Diana Wales, president of the Umpqua Valley Audubon Society, said birds are both indicators and victims of climate change.
“They’re losing their habitat, their habitat is shifting and they’re dependent on plants and insects that are dependent on certain climatic conditions,” Wales said. “People think about birds as being mobile and able to move with climate change, and to a certain extent they can more than some species, but they’re dependent on food sources that are not as mobile so they can really get hammered with climate change.”
Alexander plans to talk about climate change effects in the region, based on the Observatory’s years of data and peer-reviewed studies, and discuss international, national and local bird conservation plans.

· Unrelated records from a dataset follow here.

(** [x > y] and [x < y]; every comparison with [NaN] is false. *)
Definition gt (a b : number) : bool :=
  match a, b with Int x, Int y => x >? y | _, _ => false end.
Definition lt (a b : number) : bool :=
  match a, b with Int x, Int y => x <? y | _, _ => false end.

Definition add (a b : number) : number :=
  match a, b with Int x, Int y => Int (x + y) | _, _ => NaN end.
Definition sub (a b : number) : number :=
  match a, b with Int x, Int y => Int (x - y) | _, _ => NaN end.

(** [Number.prototype.toString] / [String(n)] / template interpolation. *)
Definition toString (n : number) : string :=
  match n with Int z => pretty z | NaN => "NaN" end.

(** Truthiness of a string: only the empty string is falsy. *)
Definition truthy (s : string) : bool :=
  match s with EmptyString => false | _ => true end.

(** Truthiness of a possibly [undefined]/[null] string. *)
Definition truthy_opt (o : option string) : bool :=
  match o with Some s => truthy s | None => false end.

(** White space as [String.prototype.trim], [Number] and [parseInt] see
    it: the WhiteSpace and LineTerminator characters of ECMAScript. A
    model string holds the UTF-8 bytes of the JavaScript string, so a
    white-space character takes one, two or three bytes.

    One byte: space, tab, line feed, vertical tab, form feed, carriage
    return. *)
Definition is_ws (c : ascii) : bool :=
  let n := nat_of_ascii c in
  (n =? 32)%nat || (n =? 9)%nat || (n =? 10)%nat ||
  (n =? 11)%nat || (n =? 12)%nat || (n =? 13)%nat.

(** Two bytes: the no-break space U+00A0 ([C2 A0]). *)
Definition is_ws2 (a b : ascii) : bool :=
  (nat_of_ascii a =? 194)%nat && (nat_of_ascii b =? 160)%nat.

(** Three bytes: U+1680 ([E1 9A 80]); U+2000 to U+200A, the line and
    paragraph separators U+2028 and U+2029, and U+202F ([E2 80 80] to
    [E2 80 8A], [E2 80 A8], [E2 80 A9], [E2 80 AF]); U+205F
    ([E2 81 9F]); U+3000 ([E3 80 80]); the byte order mark U+FEFF
    ([EF BB BF]). *)
Definition is_ws3 (a b c : ascii) : bool :=
  let x := nat_of_ascii a in
  let y := nat_of_ascii b in
  let z := nat_of_ascii c in
  ((x =? 225) && (y =? 154) && (z =? 128))%nat ||
  ((x =? 226)%nat && (y =? 128)%nat &&
   (((128 <=? z) && (z <=? 138))%nat || (z =? 168)%nat || (z =? 169)%nat || (z =? 175)%nat)) ||
  ((x =? 226) && (y =? 129) && (z =? 159))%nat ||
  ((x =? 227) && (y =? 128) && (z =? 128))%nat ||
  ((x =? 239) && (y =? 187) && (z =? 191))%nat.

(** The string after its first character, when that character is white
    space. *)
Definition afterWs (s : string) : option string :=
  match s with
  | String a r =>
      if is_ws a then Some r else
      match r with
      | String b r2 =>
          if is_ws2 a b then Some r2 else
          match r2 with
          | String c r3 => if is_ws3 a b c then Some r3 else None
          | EmptyString => None
          end
      | EmptyString => None
      end
  | EmptyString => None
  end.

(** [trimStart]: leading white-space characters are dropped one by
    one. *)
Fixpoint trimStart (s : string) : string :=
  match s with
  | String a r =>
      if is_ws a then trimStart r else
      match r with
      | String b r2 =>
          if is_ws2 a b then trimStart r2 else
          match r2 with
          | String c r3 => if is_ws3 a b c then trimStart r3 else s
          | EmptyString => s
          end
      | EmptyString => s
      end
  | EmptyString => EmptyString
  end.

(** [trimEnd]: a byte is kept as long as what starts at it is not white
    space only. *)
Fixpoint trimEnd (s : string) : string :=
  match s with
  | EmptyString => EmptyString
  | String c r => if truthy (trimStart s) then String c (trimEnd r) else EmptyString
  end.

Definition trim (s : string) : string := trimEnd (trimStart s).

(** [s.startsWith(p)] *)
Fixpoint startsWith (s p : string) : bool :=
  match p, s with
  | EmptyString, _ => true
  | String a p', String b s' => Ascii.eqb a b && startsWith s' p'
  | String _ _, EmptyString => false
  end.
(** * codex_compatibility_sync: the compatibility-table merger

    A shallow embedding of [scripts/codex_compatibility_sync.py] and the
    properties of its table merge.

    Conventions of the model.
    - A Python [str] is a list of characters [str := list ascii]; a
      character is a code point below 256 (Latin-1), which is where the
      tables of [str.strip], [str.lower], [str.splitlines] and [\d] below
      are taken from.
    - A Python [dict] is an association list in insertion order with
      unique keys ([dict_set] overwrites in place, else appends).
    - The file system is seen through what the script reads from it: the
      text of the table file (or its absence) and, for the results
      directory, the outcome of [json.loads] on each file that
      [sorted(results_dir.rglob("*.json"))] yields, in that order: a
      decoded value, [JSONDecodeError], or one of the failures that
      pass through the script's [except] clause.
    - Exceptions are values of [exn]; fallible code returns [result]. *)

From Stdlib Require Import List Ascii String ZArith Lia Bool Arith.
From Stdlib Require Import Sorting.Sorted Sorting.Permutation DecimalString.
Import ListNotations.

Set Warnings "-register-all,-notation-for-abbreviation".

(* ================================================================== *)
(** ** Strings *)

Notation str := (list ascii) (only parsing).

(** A string literal of the source, as a [str]. *)
Notation "$ s" := (list_ascii_of_string s%string)
  (at level 1, s at level 0, format "$ s").

Definition str_eqb (a b : str) : bool :=
  if list_eq_dec ascii_dec a b then true else false.

Definition code (c : ascii) : nat := nat_of_ascii c.

(** [str.isspace] on one character: TAB..CR, FS..US, SPACE, NEL, NBSP. *)
Definition is_space (c : ascii) : bool :=
  let n := code c in
  ((9 <=? n) && (n <=? 13)) || ((28 <=? n) && (n <=? 32))
  || (n =? 133) || (n =? 160).

(** [\d] of [re] on one character. *)
Definition is_digit (c : ascii) : bool :=
  let n := code c in (48 <=? n) && (n <=? 57).

(** Line boundaries of [str.splitlines]: LF, VT, FF, CR, FS, GS, RS, NEL. *)
Definition is_linebreak (c : ascii) : bool :=
  let n := code c in
  ((10 <=? n) && (n <=? 13)) || ((28 <=? n) && (n <=? 30)) || (n =? 133).

(** [str.lower] on one character: A-Z and the Latin-1 capitals. *)
Definition lower_char (c : ascii) : ascii :=
  let n := code c in
  if ((65 <=? n) && (n <=? 90))
     || ((192 <=? n) && (n <=? 222) && negb (n =? 215))
  then ascii_of_nat (n + 32) else c.

Definition lower (s : str) : str := map lower_char s.

(** [s.lstrip(chars)] with the set of characters given as a predicate. *)
Fixpoint lstrip_by (p : ascii -> bool) (s : str) : str :=
  match s with
  | [] => []
  | c :: s' => if p c then lstrip_by p s' else s
  end.

(** [s.rstrip(chars)]. *)
Fixpoint rstrip_by (p : ascii -> bool) (s : str) : str :=
  match s with
  | [] => []
  | c :: s' =>
      match rstrip_by p s' with
      | [] => if p c then [] else [c]
      | r => c :: r
      end
  end.

Definition strip_by (p : ascii -> bool) (s : str) : str :=
  rstrip_by p (lstrip_by p s).

(** [s.strip()]. *)
Definition strip (s : str) : str := strip_by is_space s.

Definition is_char (a c : ascii) : bool := Ascii.eqb a c.

(** [s.startswith(prefix)]. *)
Fixpoint startswith (prefix s : str) : bool :=
  match prefix, s with
  | [], _ => true
  | _ :: _, [] => false
  | a :: p', c :: s' => Ascii.eqb a c && startswith p' s'
  end.

(** [s.split(sep)] for a one-character separator: never empty. *)
Fixpoint split (sep : ascii) (s : str) : list str :=
  match s with
  | [] => [[]]
  | c :: s' =>
      if Ascii.eqb c sep then [] :: split sep s'
      else match split sep s' with
           | [] => [[c]]
           | l :: ls => (c :: l) :: ls
           end
  end.

(** [sep.join(parts)]. *)
Fixpoint join (sep : str) (parts : list str) : str :=
  match parts with
  | [] => []
  | [p] => p
  | p :: ps => p ++ sep ++ join sep ps
  end.

(** [s.splitlines()]: CR LF is one boundary, a final boundary opens no
    further line.  Reading the file with universal newlines first turns
    CR LF and CR into LF, which gives the same lines. *)
Fixpoint splitlines (s : str) : list str :=
  match s with
  | [] => []
  | c :: s' =>
      if is_linebreak c then
        match s' with
        | d :: s'' =>
            if Ascii.eqb c "013" && Ascii.eqb d "010"
            then [] :: splitlines s'' else [] :: splitlines s'
        | [] => [[]]
        end
      else match splitlines s' with
           | [] => [[c]]
           | l :: ls => (c :: l) :: ls
           end
  end.

(* ================================================================== *)
(** ** Regular expressions: [re.fullmatch] by Brzozowski derivatives *)

Inductive regex : Type :=
| Void : regex
| Eps : regex
| Class : (ascii -> bool) -> regex
| Cat : regex -> regex -> regex
| Alt : regex -> regex -> regex
| Star : regex -> regex.

(** [r+] *)
Definition Plus (r : regex) : regex := Cat r (Star r).

Fixpoint nullable (r : regex) : bool :=
  match r with
  | Void => false
  | Eps => true
  | Class _ => false
  | Cat a b => nullable a && nullable b
  | Alt a b => nullable a || nullable b
  | Star _ => true
  end.

Fixpoint deriv (c : ascii) (r : regex) : regex :=
  match r with
  | Void => Void
  | Eps => Void
  | Class p => if p c then Eps else Void
  | Cat a b =>
      if nullable a then Alt (Cat (deriv c a) b) (deriv c b)
      else Cat (deriv c a) b
  | Alt a b => Alt (deriv c a) (deriv c b)
  | Star a => Cat (deriv c a) (Star a)
  end.

(** [re.fullmatch(r, s) is not None]. *)
Fixpoint fullmatch (r : regex) (s : str) : bool :=
  match s with
  | [] => nullable r
  | c :: s' => fullmatch (deriv c r) s'
  end.

(** [r"\d+(?:\.\d+)+"] *)
Definition VERSION_RE : regex :=
  Cat (Plus (Class is_digit))
      (Plus (Cat (Class (is_char ".")) (Plus (Class is_digit)))).

(** [r"-+"] *)
Definition DASHES_RE : regex := Plus (Class (is_char "-")).

(* ================================================================== *)
(** ** Exceptions and results *)

Inductive exn : Type :=
| AttributeError : exn
| ValueError : exn
| SystemExit : str -> exn
| UnicodeDecodeError : exn
| RecursionError : exn
| OSError : exn.

Inductive result (A : Type) : Type :=
| Ok : A -> result A
| Raise : exn -> result A.

Arguments Ok {A} _.
Arguments Raise {A} _.

Definition bind {A B : Type} (m : result A) (k : A -> result B) : result B :=
  match m with
  | Ok a => k a
  | Raise e => Raise e
  end.

Notation "x <- m ;; k" := (bind m (fun x => k))
  (at level 61, m at next level, right associativity).

(** A [for] loop whose body may raise. *)
Fixpoint foldM {A B : Type} (f : A -> B -> result A) (l : list B) (a : A)
  : result A :=
  match l with
  | [] => Ok a
  | b :: l' => a' <- f a b ;; foldM f l' a'
  end.

(** A comprehension whose element expression may raise. *)
Fixpoint mapM {A B : Type} (f : A -> result B) (l : list A)
  : result (list B) :=
  match l with
  | [] => Ok []
  | a :: l' => b <- f a ;; bs <- mapM f l' ;; Ok (b :: bs)
  end.

(* ================================================================== *)
(** ** Dictionaries *)

Notation dict V := (list (str * V)) (only parsing).

Fixpoint dict_get {V : Type} (k : str) (d : dict V) : option V :=
  match d with
  | [] => None
  | (k', v) :: d' => if str_eqb k k' then Some v else dict_get k d'
  end.

(** [d.get(k, default)] *)
Definition dict_get_or {V : Type} (k : str) (default : V) (d : dict V) : V :=
  match dict_get k d with
  | Some v => v
  | None => default
  end.

(** [d[k] = v] *)
Fixpoint dict_set {V : Type} (k : str) (v : V) (d : dict V) : dict V :=
  match d with
  | [] => [(k, v)]
  | (k', v') :: d' =>
      if str_eqb k k' then (k, v) :: d' else (k', v') :: dict_set k v d'
  end.

Definition dict_keys {V : Type} (d : dict V) : list str := map fst d.
(** A store with one list object and the clock at a given second. *)
Definition sample_world_at (now : string) (l : list string) : world :=
  {| heap := {[ sample_ref := l ]}; clock := now |}.

Definition sample_world (l : list string) : world :=
  sample_world_at "2024-05-01T10:00:00" l.

(** A store without any list object. *)
Definition empty_world : world := {| heap := ∅; clock := "2024-05-01T10:00:00" |}.

Definition watch_row (code quantity price : pyval) : dict :=
  {[ "Код" := code; "Количество" := quantity; "Цена" := price ]}.

Definition watch_123 : dict := watch_row (PStr "123") (PStr "10") (PStr "5'990.00 руб.").

(** A listing of three products, the last one without an offer id,
    served two at a time; the cursors are "", "p2" and "p3". *)
Definition sample_products : list dict :=
  [ {[ "offer_id" := PStr "A" ]}; {[ "offer_id" := PStr "B" ]}; {[ "name" := PStr "C" ]} ].

Definition sample_pos (id : string) : nat :=
  if String.eqb id "" then 0%nat else if String.eqb id "p2" then 2%nat else 3%nat.

Definition sample_cursor (n : nat) : string :=
  match n with
  | O => ""
  | 1%nat | 2%nat => "p2"
  | _ => "p3"
  end.

Definition sample_listing (reported_total : Z) (id : string)
    : http_exn + Seller.product_page :=
  let items := take 2 (drop (sample_pos id) sample_products) in
  inr {| Seller.items := items;
         Seller.total := reported_total;
         Seller.last_id := sample_cursor (sample_pos id + length items) |}.

(** A listing of market.py in two pages, the second one reached with
    the token "t1" and without a next token. *)
Definition sample_entry (sku : string) : Market.mapping_entry :=
  {| Market.offer := {[ "shopSku" := PStr sku ]} |}.

Definition sample_pages : list (list Market.mapping_entry) :=
  [ [sample_entry "A"; sample_entry "B"]; [sample_entry "C"] ].

Definition sample_token (i : nat) : string :=
  match i with
  | O => ""
  | _ => "t1"
  end.

Definition sample_mapping (page : string) : http_exn + Market.entries_page :=
  if String.eqb page "" then
    inr {| Market.offerMappingEntries := [sample_entry "A"; sample_entry "B"];
           Market.paging := {| Market.nextPageToken := Some "t1" |} |}
  else
    inr {| Market.offerMappingEntries := [sample_entry "C"];
           Market.paging := {| Market.nextPageToken := None |} |}.

(** A listing that hands out a next page token with every answer. *)
Definition endless_mapping (page : string) : http_exn + Market.entries_page :=
  inr {| Market.offerMappingEntries := [sample_entry "A"];
         Market.paging := {| Market.nextPageToken := Some "again" |} |}.

Example py_str_int : py_str (PInt 10) = "10" ∧ py_str (PInt (-3)) = "-3" ∧ py_str PNone = "None".
Proof. repeat split. Qed.

Example py_int_samples :
  py_int (PStr "7") = Ok 7 ∧ py_int (PStr " -12 ") = Ok (-12) ∧
  py_int (PStr "1_000") = Ok 1000 ∧ py_int (PStr "") = Raise ValueError ∧
  py_int (PStr ">10") = Raise ValueError ∧ py_int (PStr "1_") = Raise ValueError ∧
  py_int (PStr "_1") = Raise ValueError ∧ py_int (PStr "1__0") = Raise ValueError ∧
  py_int (PStr "007") = Ok 7 ∧ py_int (PStr "+5") = Ok 5 ∧
  py_int (PStr "+-5") = Raise ValueError ∧ py_int (PStr "- 5") = Raise ValueError ∧
  py_int (PStr "5 5") = Raise ValueError ∧ py_int (PStr "1.0") = Raise ValueError ∧
  py_int (PStr "-0") = Ok 0 ∧ py_int (PStr "+") = Raise ValueError ∧
  py_int (PStr " ") = Raise ValueError ∧ py_int (PInt 5) = Ok 5 ∧
  py_int PNone = Raise TypeError.
Proof. repeat split. Qed.

(** The limit on the digits of a numeral: 4300 digits are converted,
    with or without a sign, one more is refused, and leading zeros
    count. *)
Example int_digit_limit :
  (∃ n, int_of_string (string_of_list_ascii (replicate 4300 "1"%char)) = Ok n)
  ∧ int_of_string (string_of_list_ascii (replicate 4301 "1"%char)) = Raise ValueError
  ∧ (∃ n, int_of_string (String "-" (string_of_list_ascii (replicate 4300 "1"%char)))
          = Ok n)
  ∧ int_of_string (string_of_list_ascii (replicate 4300 "0"%char ++ ["1"%char]))
    = Raise ValueError.
Proof.
  split_and!; [eexists| |eexists|]; vm_compute; reflexivity.
Qed.

Example number_cells :
  py_str (PFloat "2.7" (Ok 2)) = "2.7" ∧ py_int (PFloat "2.7" (Ok 2)) = Ok 2 ∧
  py_str (PBool true) = "True" ∧ py_int (PBool true) = Ok 1 ∧
  py_str (PBool false) = "False" ∧ py_int (PBool false) = Ok 0 ∧
  price_conversion (PFloat "2.7" (Ok 2)) = Raise AttributeError ∧
  price_conversion (PBool true) = Raise AttributeError.
Proof. repeat split. Qed.

Example price_conversion_split_samples :
  split_on "." "5'990.00 руб." = ["5'990"; "00 руб"; ""] ∧ split_on "." "" = [""] ∧
  split_on "." ".5" = [""; "5"] ∧ price_conversion (PStr "a1.b2.c3") = Ok "1" ∧
  price_conversion PNone = Raise AttributeError ∧
  price_conversion (PInt 5) = Raise AttributeError.
Proof. repeat split. Qed.

Example py_range_samples :
  py_range 0 5 2 = Ok [0; 2; 4] ∧ py_range 0 0 3 = Ok [] ∧
  py_range 0 5 0 = Raise ValueError ∧ py_range 0 5 (-1) = Ok [] ∧
  py_range 5 0 (-2) = Ok [5; 3; 1].
Proof. repeat split. Qed.

(** ** The batcher *)

Section divide.
Context {A : Type}.
Implicit Types (lst : list A) (n i : Z).

Lemma range_up_lookup fuel i stop step (k : nat) x :
  range_up fuel i stop step !! k = Some x → x = i + Z.of_nat k * step ∧ x < stop.
Proof.
  revert i k. induction fuel as [|fuel IH]; intros i k; simpl; [done|].
  destruct (Z.ltb_spec i stop) as [Hlt|Hge]; [|done].
  destruct k as [|k]; simpl.
  - intros [= <-]. lia.
  - intros Hk. apply IH in Hk. lia.
Qed.

Lemma range_up_length fuel i stop step :
  0 < step → stop - i ≤ Z.of_nat fuel →
  Z.of_nat (length (range_up fuel i stop step)) = Z.max 0 ((stop - i + step - 1) / step).
Proof.
  intros Hstep. revert i. induction fuel as [|fuel IH]; intros i Hfuel; simpl.
  - assert ((stop - i + step - 1) / step ≤ 0); [|lia].
    apply Z.lt_succ_r, Z.div_lt_upper_bound; lia.
  - destruct (Z.ltb_spec i stop) as [Hlt|Hge]; simpl.
    + rewrite Nat2Z.inj_succ, IH by lia.
      replace (stop - i + step - 1) with ((stop - (i + step) + step - 1) + 1 * step) by lia.
      rewrite Z.div_add by lia.
      assert (0 ≤ (stop - (i + step) + step - 1) / step); [|lia].
      apply Z.div_pos; lia.
    + assert ((stop - i + step - 1) / step ≤ 0); [|lia].
      apply Z.lt_succ_r, Z.div_lt_upper_bound; lia.
Qed.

“We’re trying to create decision support tools for climate-smart forest management planning,” Alexander said. “One of the themes of my talk is that wildfires are a naturally occurring ecological process here, so what’s going to be critical when we consider climate change and forest management is how we’re going to restore our fire-adapted ecosystems, and fires are an important way to do that.”
Historically, he added, wildfires have burned in a mosaic of mixed severity, with patches of light, moderate and heavy burns. But according to Alexander, fire suppression management in the past century has created the potential for fires to burn hotter and more frequently — which is exacerbated by climate change.
“Fire’s out of whack. How can we get it back in whack to become our friend again?” he said.
Droughts, changing weather patterns and increased wildfires will impact forests as climate change tightens its grip in the Pacific Northwest, Liebowitz added.
“We’ve already seen animals have been migrating northward because of climate change, and as wildfires take hold and temperatures change, this will certainly impact our birds as well,” Liebowitz said.
The Umpqua Valley Audubon Society and Douglas County Global Warming Coalition are co-sponsoring the event, which is free and open to the public.